Americans think science will save the economy!

Technology addiction: evolution or enslavement?

9 amazing exoplanets

UCSD researchers have been developing fascinating devices that can self-propel, even though they are microns in size. The latest use tiny self-propelled rocket motors that can zip around an acidic environment, like the human stomach, without the need for any external fuel.  I’ve met these guys.  Amazing stuff.

The European Southern Observatory's plan to begin construction of the world's largest telescope — the European Extremely Large Telescope — will take a big step forward; its primary mirror will be a staggering 138 feet (42 meters) wide. For comparison, the Keck Observatory in Hawaii has a mirror that measures 33 feet (10 meters) wide. But don’t count out the yanks, -- Caltech (my alma mater) leads a consortium to put an almost equally prodigious 30 meter device on Maua Kea in Hawaii.

ResearchGate is a new social network for scientists.  One grasps what they intended the name to mean.  But that secondary implied meaning does sound worrisome!

Visit your travel agent to book a flight to space!

What mystifies Dr. Hawking? Women are a mystery, he says.

Check out a lovely little epiphany... an optimistic (super!) look at the next 40 years, written by someone who hasn't had the joyful spirit of ambition snuffed by grouches of right and left.

Meteor in Titan’s atmosphere?

From fussilli to quadrefiori: The complex mathematics and geometry of pasta

One of many interesting series podcasts about science developments may be the Sentient Developments site of my friend George Dvorsky.  Give it a listen!

==Can We Get Smarter? ==

I won’t be the first... but... transcranial direct current stimulation or TDCS, can be used to improve language and maths abilities, memory, problem solving, attention, even movement.  “"You require effort and hard work to learn.

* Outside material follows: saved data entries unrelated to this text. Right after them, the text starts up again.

Lemma enc_pmember k zm x : Forall2 (field_typed ms le sizeof tcall fs kn) ms fs -> ms !! k = Some zm -> fs !! k = Some x ->
  pstep (is_bits zm) (cpp_encode_member zm (is_bits zm)) x (dims_bits (elem_bits le bcall zm) (dimensions zm) x).
Proof.
  intros F Hk Hx. destruct (Forall2_lookup_lr _ _ _ _ _ _ F Hk Hx) as [Hkn Hv]. unfold cpp_encode_member.
  destruct (bool_decide (dimensions zm = [])) eqn:Ed; bool_prop.
  - rewrite Ed in Hv |- *. cbn [has_dims dims_bits] in *. destruct (is_number zm) eqn:En.
    + pose proof (is_number_prim zm En) as [-> Ns]. unfold is_string. rewrite bool_decide_false by done. by eapply enc_scalar.
    + assert (is_bits zm = false) as Nb by (destruct (is_bits zm) eqn:Eb; [by rewrite (bits_number ms L k zm Hk Eb) in En|done]).
      destruct (not_number_cases zm En) as [Hs|[Ns Pr]].
      * unfold is_string. rewrite Hs, Nb. cbn [negb]. by apply enc_string.
      * rewrite Pr. pose proof (enc_rec k zm 0 Hk Hkn 0 0 x) as H. rewrite Ed in H. by apply H.
  - assert (forall e, pstep (is_bits zm) (cpp_encode_rec zm (length (dimensions zm)) 0 e) x (dims_bits (elem_bits le bcall zm) (dimensions zm) x)) as HR.
    { intros e. pose proof (enc_rec k zm e Hk Hkn (length (dimensions zm)) 0 x) as H. rewrite drop_0 in H. apply H; [done| |done].
      intros E. by apply length_zero_iff_nil in E. }
    destruct (guarded zm); [|apply HR]. destruct (lookup_lt_is_Some_2 (dimensions zm) (inner zm)) as [zd Hzd].
    { unfold inner. destruct (dimensions zm); [done|]. cbn [length]. lia. }
    destruct (dim_size_total ms L le sizeof tcall fs kn k zm zd F Hk) as [n Hn]; [by eapply list_elem_of_lookup_2|].
    intros acc st Ha Hm. cbn [exec_penc]. unfold array_size. rewrite bool_decide_false, Hzd, Hn by done. destruct (0 <? n) eqn:E0; [by apply HR|].
    bool_prop. erewrite dims_bits_empty; [|by rewrite last_lookup, <- Nat.sub_1_r|exact Hn|done|exact Hv]. rewrite app_nil_r. by exists st.
Qed.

It is just that you get more out of your effort. And because it is cheap, low tech, easily affordable, it could be widely available. This addresses the objection that it will introduce inequality and unfairness. It could be available and should be available to all, if it is safe and effective."

Another possibility? Optimum intervals  to pulse serotonin to maximize a protein that seems to be involved in memory? The optimal protocol, it turned out, was not the usual, even-spaced one, but an irregular series of two serotonin pulses emitted 10 minutes apart, then one five minutes later, with a final spritz 30 minutes afterward. With this regimen, interaction between the two enzymes rose by 50 percent—an indication that the learning process was operating more efficiently. Very preliminary, but suggests steady but irregular learning may be better than cramming! Read the article in Scientific American.

Well, we’ll see.  Humanity could sure use a “brain wave” style boost, across the board! Still, wait a bit.

Yes... well... watch out for things that sound too good!  The web site “ Sci- ənce! ” offers “red flags of quackery” ... related to many familiar “logical fallacies.”

Oh but this one is obvious! Chewing gum before a test - does it increase brain function?  Too bad it makes you LOOK stupider.

== Dolphins Triumphant! ==

Speaking of smarter-than human.... Many species interact in the wild, most often as predator and prey. But recent encounters between humpback whales and bottlenose dolphins reveal a playful side to interspecies interaction. In two different locations in Hawaii, scientists watched as dolphins “rode” the heads of whales: the whales lifted the dolphins up and out of the water, and then the dolphins slid back down.

But this is even better. Quick! To the Predictions Registry! Dolphins are skilled at imitating sounds they hear. But they occasionally store away sounds to practice much later, at night when they are alone... possibly while sleeping and dreaming. French water park workers included whale songs in the music background of a show. Then... at night... when the dolphins were half-brain sleeping... they seemed to drift into recapitulations of the themes in the whale song --

-- very much like I portrayed Captain Creideiki doing, in Startide Rising!  Someone log that as a “hit”?

Ah, but do they already know about this sonar-sighted object under the Baltic, the size of a jumbo ject... isn’t it shaped like the Millennium Falcon? Could it... could it...  could it be....

... a great big practical joke?  Oooooh those dolphins!